Haematopoietic Stem Cell Transplantation (HSCT) for Primary Immune System Disorders in Children: A Single Centre Experience

By Asghar Ali Kerio, Tariq Azam Khattak, Tariq Ghafoor, Muhammad Yousaf, Nighat Shahbaz
, Qamar Un Nisa Chaudary


  1. Department of Clinical Hematology, Armed force Bone Marrow Transplant Centre / National Institute of Bone Marrow Transplant, Combined Military Hospital, Rawalpindi, Pakistan
doi: 10.29271/jcpsp.2023.03.341

Objective: To determine the outcomes of allogeneic HSCT in children with primary immune system disorders (PID).
Study Design: Descriptive Cross-sectional study.
Place and Duration of the Study: Armed Forces bone marrow transplant centre / National Institute of Bone Marrow Transplant (AFBMTC / NIBMT), Rawalpindi, Pakistan, from October 2012 to December 2021.
Methodology: Data of all cases undergoing HSCT for immune system disorders were analysed for variables affecting outcome and overall survival in the first 180 days after allogeneic HSCT. All patients presenting to AFBMTC / NIBMT with PID, age <12 years. Patients with organ dysfunction secondary to repeated infections were excluded from the study. Data of all patients and their donors undergoing HSCT for immune system disorders were analysed for variables affecting outcome and overall survival in the first 180 days after allogeneic bone marrow transplant. Neutrophil engraftment was defined as absolute neutrophil count ≥0.5 × 109/L for 3 consecutive days, while platelet engraftment as platelet count ≥20 × 109/L without platelet transfusion for one week. Overall survival (OS) was taken as time from the date of HSCT till day + 180 post-transplant.
Results: A total of 42children including 29 boys and 13 girls underwent HSCT for PID. The mean age was 2.1±2.8 years. Underlying diagnosis was haemophagocytic lymphohistiocytosis (HLH), severe immune deficiency (SCID), leukocyte adhesion defect (LAD), X-linked agammaglobulinemia, chronic granulomatous disease (CGD) and Job’s syndrome in 18 (42.9%), 16 (38.1%), 3(7.1%), 2 (4.8%), 2 (4.8%) and 1 (2.4%) patients respectively. Thirty-one (73.8%) children had fully HLA-matched donors while 11 (26.2%) had haplo-matched donors. Major immediate post-transplant complications were febrile neutropenia, mucositis and SOS/VOD in 31 (73.8%), 9 (21.4%) and 4 (10.0%) cases, respectively. Eight (19.0%) had CMV reactivation, acute GVHD was seen in 17 (40.4%) cases, while 1 (2.3%) case had chronic GVHD. Twelve (28.6%) patients died, out of which 5 had graft failure, 3 had VOD, 2 had pneumonia, 1 had severe GVHD, and 1 died due to seizures. Overall survival (OS) in this study was 71.4% with survival reaching up to 80.6% in fully matched HSCT.
Conclusion: HLH and SCID were the commonest immune disorders requiring HSCT. Graft failure leading to neutropenic sepsis was the commonest cause of mortality. OS was better in fully matched HSCT as compared to haplo-identical HSCT.

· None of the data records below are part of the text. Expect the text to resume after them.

(** A live entry under the request's key decides a GET on a cacheable
    path: the answer is built from it, or the handler throws. *)
Lemma fetch_hit w env request st e :
  method request = "GET" → admitted w request st = true →
  JS.startsWith (pathname request) "/api/kbo" = true →
  responseCache st !! cacheKey_of request = Some e → now_get w < expiresAt e →
  fetch w env request st =
    mkOut (match hit_response w e with
           | inl _ => None
           | inr r => Some (corsResponse env (origin_of request) r)
           end)
          (limited w request st)
          [ELimit (clientIP_of request); ECacheGet (cacheKey_of request)].
Proof.
  intros Hm Ha Hkbo Hk Hlt.
  destruct (kbo_path _ Hkbo) as (Hp1 & Hp2 & Hp3 & Hr).
  assert (Hl : looks_up request = true).
  { unfold looks_up. rewrite Hm, cacheable_kbo, Hkbo. reflexivity. }
  assert (Hrun : GenericRun w env request st (fetch w env request st)).
  { apply fetch_generic_run; try assumption; [rewrite Hm; discriminate | tauto]. }
  remember (fetch w env request st) as out eqn:Ho. clear Ho.
  pose proof (getCached_fresh (now_get w) _ _ e Hk Hlt) as Hg.
  destruct Hrun as [Hr' | prefix route e' r Hr' _ Hk' _ Hh
                   | prefix route e' msg Hr' _ Hk' _ Hh
                   | prefix route msg _ Hn _
                   | prefix route u a _ Hn _ _].
  - rewrite Hr in Hr'. discriminate Hr'.
  - rewrite Hk in Hk'. injection Hk' as <-. rewrite Hh. reflexivity.
  - rewrite Hk in Hk'. injection Hk' as <-. rewrite Hh. reflexivity.
  - specialize (Hn Hl). rewrite Hg in Hn. discriminate Hn.
  - specialize (Hn Hl). rewrite Hg in Hn. discriminate Hn.
Qed.


(** ** The Anthropic route *)

(** C6, as the code has it. A POST to [/api/anthropic] that the limiter
    admits, with [env.ANTHROPIC_API_KEY] unset or empty, is answered 503;
    the only effect of the run is the limiter's: the body is not parsed and
    nothing is sent upstream. *)
Theorem anthropic_unconfigured (w : World) (env : Env) (request : Request)
    (st : Store) :
  method request = "POST" → pathname request = "/api/anthropic" →
  JS.present (ANTHROPIC_API_KEY env) = false →
  admitted w request st = true →
  let out := fetch w env request st in
  response out =
    Some (corsResponse env (origin_of request)
            (Response_json (err1 "Anthropic API key niet geconfigureerd op server")
               503))
  ∧ status_of out = Some 503
  ∧ effects out = [ELimit (clientIP_of request)]
  ∧ upstream_calls (effects out) = []
  ∧ responseCache (store out) = responseCache st.
Proof.
  intros Hm Hp Hkey Ha out. subst out.
  rewrite fetch_anthropic by assumption. rewrite Hkey. cbn [negb].
  split_and!; reflexivity.
Qed.

Lemma anthropic_unconfigured_witness :
  status_of
    (fetch Sample.quiet Sample.no_keys
       (Sample.from_client "POST" "/api/anthropic" "" Sample.no_body)
       Sample.fresh) = Some 503.
Proof.
  refine (proj1 (proj2 (anthropic_unconfigured Sample.quiet Sample.no_keys
            (Sample.from_client "POST" "/api/anthropic" "" Sample.no_body)
            Sample.fresh _ _ _ _))); vm_compute; reflexivity.
Defined.

(** C6 as stated fails: the limiter runs first, and a client over its quota
    gets 429, not 503, although the credential is not configured. *)
Lemma anthropic_unconfigured_limited :
  let request := Sample.from_client "POST" "/api/anthropic" "" Sample.no_body in
  method request = "POST"
  ∧ pathname request = "/api/anthropic"
  ∧ JS.present (ANTHROPIC_API_KEY Sample.no_keys) = false
  ∧ status_of (fetch Sample.quiet Sample.no_keys request Sample.exhausted)
    = Some 429.
Proof. vm_compute. auto. Qed.

(** C10, as the code has it. A POST to [/api/anthropic] that the limiter
    admits, with the credential set, whose body [request.json()] rejects
    with message [msg], is answered 502 with error [Anthropic proxy mislukt]
    and [msg] as detail (not 400); nothing is sent upstream. *)
Theorem anthropic_unparseable (w : World) (env : Env) (request : Request)
    (st : Store) (msg : string) :
  method request = "POST" → pathname request = "/api/anthropic" →
  JS.present (ANTHROPIC_API_KEY env) = true →
  json request = inl msg →
  admitted w request st = true →
  let out := fetch w env request st in
  response out =
    Some (corsResponse env (origin_of request)
            (Response_json
               (JS.VObj [("error", JS.VStr "Anthropic proxy mislukt");
                         ("detail", JS.VStr msg)]) 502))
  ∧ status_of out = Some 502
  ∧ effects out = [ELimit (clientIP_of request); EParseBody]
  ∧ upstream_calls (effects out) = [].
Proof.
  intros Hm Hp Hkey Hj Ha out. subst out.
  rewrite fetch_anthropic by assumption. rewrite Hkey. cbn [negb].
  unfold anthropic_try. rewrite Hj. cbn [fst snd].
  split_and!; reflexivity.
Qed.

Lemma anthropic_unparseable_witness :
  status_of
    (fetch Sample.quiet Sample.all_keys
       (Sample.from_client "POST" "/api/anthropic" "" Sample.no_body)
       Sample.fresh) = Some 502.
Proof.
  refine (proj1 (proj2 (anthropic_unparseable Sample.quiet Sample.all_keys
            (Sample.from_client "POST" "/api/anthropic" "" Sample.no_body)
            Sample.fresh "Unexpected end of JSON input" _ _ _ _ _)));
    vm_compute; reflexivity.
Defined.

(** C10 as stated fails for a client over its quota: 429, not 502. *)
Lemma anthropic_unparseable_limited :
  let request := Sample.from_client "POST" "/api/anthropic" "" Sample.no_body in
  method request = "POST"
  ∧ pathname request = "/api/anthropic"
  ∧ JS.present (ANTHROPIC_API_KEY Sample.all_keys) = true
  ∧ json request = inl "Unexpected end of JSON input"
  ∧ status_of (fetch Sample.quiet Sample.all_keys request Sample.exhausted)
    = Some 429.
Proof. vm_compute. auto. Qed.

(** [body.messages] is not an array when the parsed body has no such
    property. *)
Lemma lacks_messages props :
  JS.assoc "messages" props = None →
  JS.isArray (prop (JS.VObj props) "messages") = false.
Proof. intros H. unfold prop. cbn [JS.get]. rewrite H. reflexivity. Qed.

(** C7, as the code has it. A POST to [/api/anthropic] that the limiter
    admits, with the credential set, whose parsed body is not [null] and
    whose [messages] is missing or not an array, is answered 400; the body
    has been parsed and nothing is sent upstream. *)
Theorem anthropic_invalid (w : World) (env : Env) (request : Request)
    (st : Store) (body : JS.value) :
  method request = "POST" → pathname request = "/api/anthropic" →
  JS.present (ANTHROPIC_API_KEY env) = true →
  json request = inr body →
  body ≠ JS.VNull → body ≠ JS.VUndefined →
  JS.isArray (prop body "messages") = false →
  admitted w request st = true →
  let out := fetch w env request st in
  response out =
    Some (corsResponse env (origin_of request)
            (Response_json
               (JS.VObj [("error", JS.VStr "Ongeldig request: messages array vereist")])
               400))
  ∧ status_of out = Some 400
  ∧ effects out = [ELimit (clientIP_of request); EParseBody]
  ∧ upstream_calls (effects out) = [].
Proof.
  intros Hm Hp Hkey Hj Hnull Hundef Harr Ha out. subst out.
  rewrite fetch_anthropic by assumption. rewrite Hkey. cbn [negb].
  unfold anthropic_try. rewrite Hj.
  assert (Hget : JS.get body "messages" = Some (prop body "messages")).
  { unfold prop. destruct body; try reflexivity; contradiction. }
  rewrite Hget, Harr, orb_true_r. cbn [fst snd].
  split_and!; reflexivity.
Qed.

Lemma anthropic_invalid_witness :
  status_of
    (fetch Sample.quiet Sample.all_keys
       (Sample.from_client "POST" "/api/anthropic" ""
          (inr (JS.VObj [("messages", JS.VStr "hi")])))
       Sample.fresh) = Some 400.
Proof.
  refine (proj1 (proj2 (anthropic_invalid Sample.quiet Sample.all_keys
            (Sample.from_client "POST" "/api/anthropic" ""
               (inr (JS.VObj [("messages", JS.VStr "hi")])))
            Sample.fresh (JS.VObj [("messages", JS.VStr "hi")])
            _ _ _ _ _ _ _ _))); try discriminate; vm_compute; reflexivity.
Defined.

(** C7 as stated fails twice: for a client over its quota (429), and for
    the body [null], which has no [messages] field: reading the property
    throws inside the [try] block and the answer is 502. *)
Lemma anthropic_invalid_not_400 :
  let missing := Sample.from_client "POST" "/api/anthropic" "" (inr (JS.VObj [])) in
  let null := Sample.from_client "POST" "/api/anthropic" "" (inr JS.VNull) in
  JS.present (ANTHROPIC_API_KEY Sample.all_keys) = true
  ∧ status_of (fetch Sample.quiet Sample.all_keys missing Sample.exhausted)
    = Some 429
  ∧ status_of (fetch Sample.quiet Sample.all_keys null Sample.fresh)
    = Some 502
  ∧ body_of (fetch Sample.quiet Sample.all_keys null Sample.fresh)
    = Some (BJson (JS.VObj [("error", JS.VStr "Anthropic proxy mislukt");
                            ("detail", JS.VStr null_read_message)])).
Proof. vm_compute. auto. Qed.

Key Words: Immune deficiency, Severe combined immunodeficiency, Haematopoietic stem cell transplantation.


Primary immune deficiency (PID) refers to a heterogeneous group of disorders characterised by poor or absent function in one or more components of immune system which predispose affected individuals to increase frequency and severity of infection.1

Genetically inherited disorders of the immune system expose the affected children to the higher risk of infection, inflammation, and autoimmunity.2 Replacement of the defective recipient immune system with the functional system from a healthy donor, by haematopoietic stem cell transplantation (HSCT), results in a permanent cure for some of these disorders.3 PID has seen a lot of revolutionary breakthroughs in the last 20 years including advancement in HLA-tissue typing methods, adaptation of conditioning regimen from amyeloablative regimen to reduced intensity conditioning regimen (RIC) as myeloablative regimen is associated with high transplant-related mortality (TRM), accessibility of alternative stem cell sources, improved GVHD prophylaxis, and better infection control strategies.4

Allogeneic HSCT in Pakistan has been conducted over about three decades now, at various centres.5 There is no formal data available regarding the outcome of HSCT in PID. This study was conducted to determine the outcome of allogenic HSCT in children suffering from primary immune system disorders at our centre.


After the approval from the institutional review board, informed/written consents were sought from parents/guardians of all study participants for the confidentiality of the data for this study. This descriptive study was conducted at The Armed Forces Bone Marrow Transplant Centre/ National Institute of Bone Marrow Transplant (AFMBTC /NIBMT) Rawalpindi, Pakistan from October 2012 to December 2021.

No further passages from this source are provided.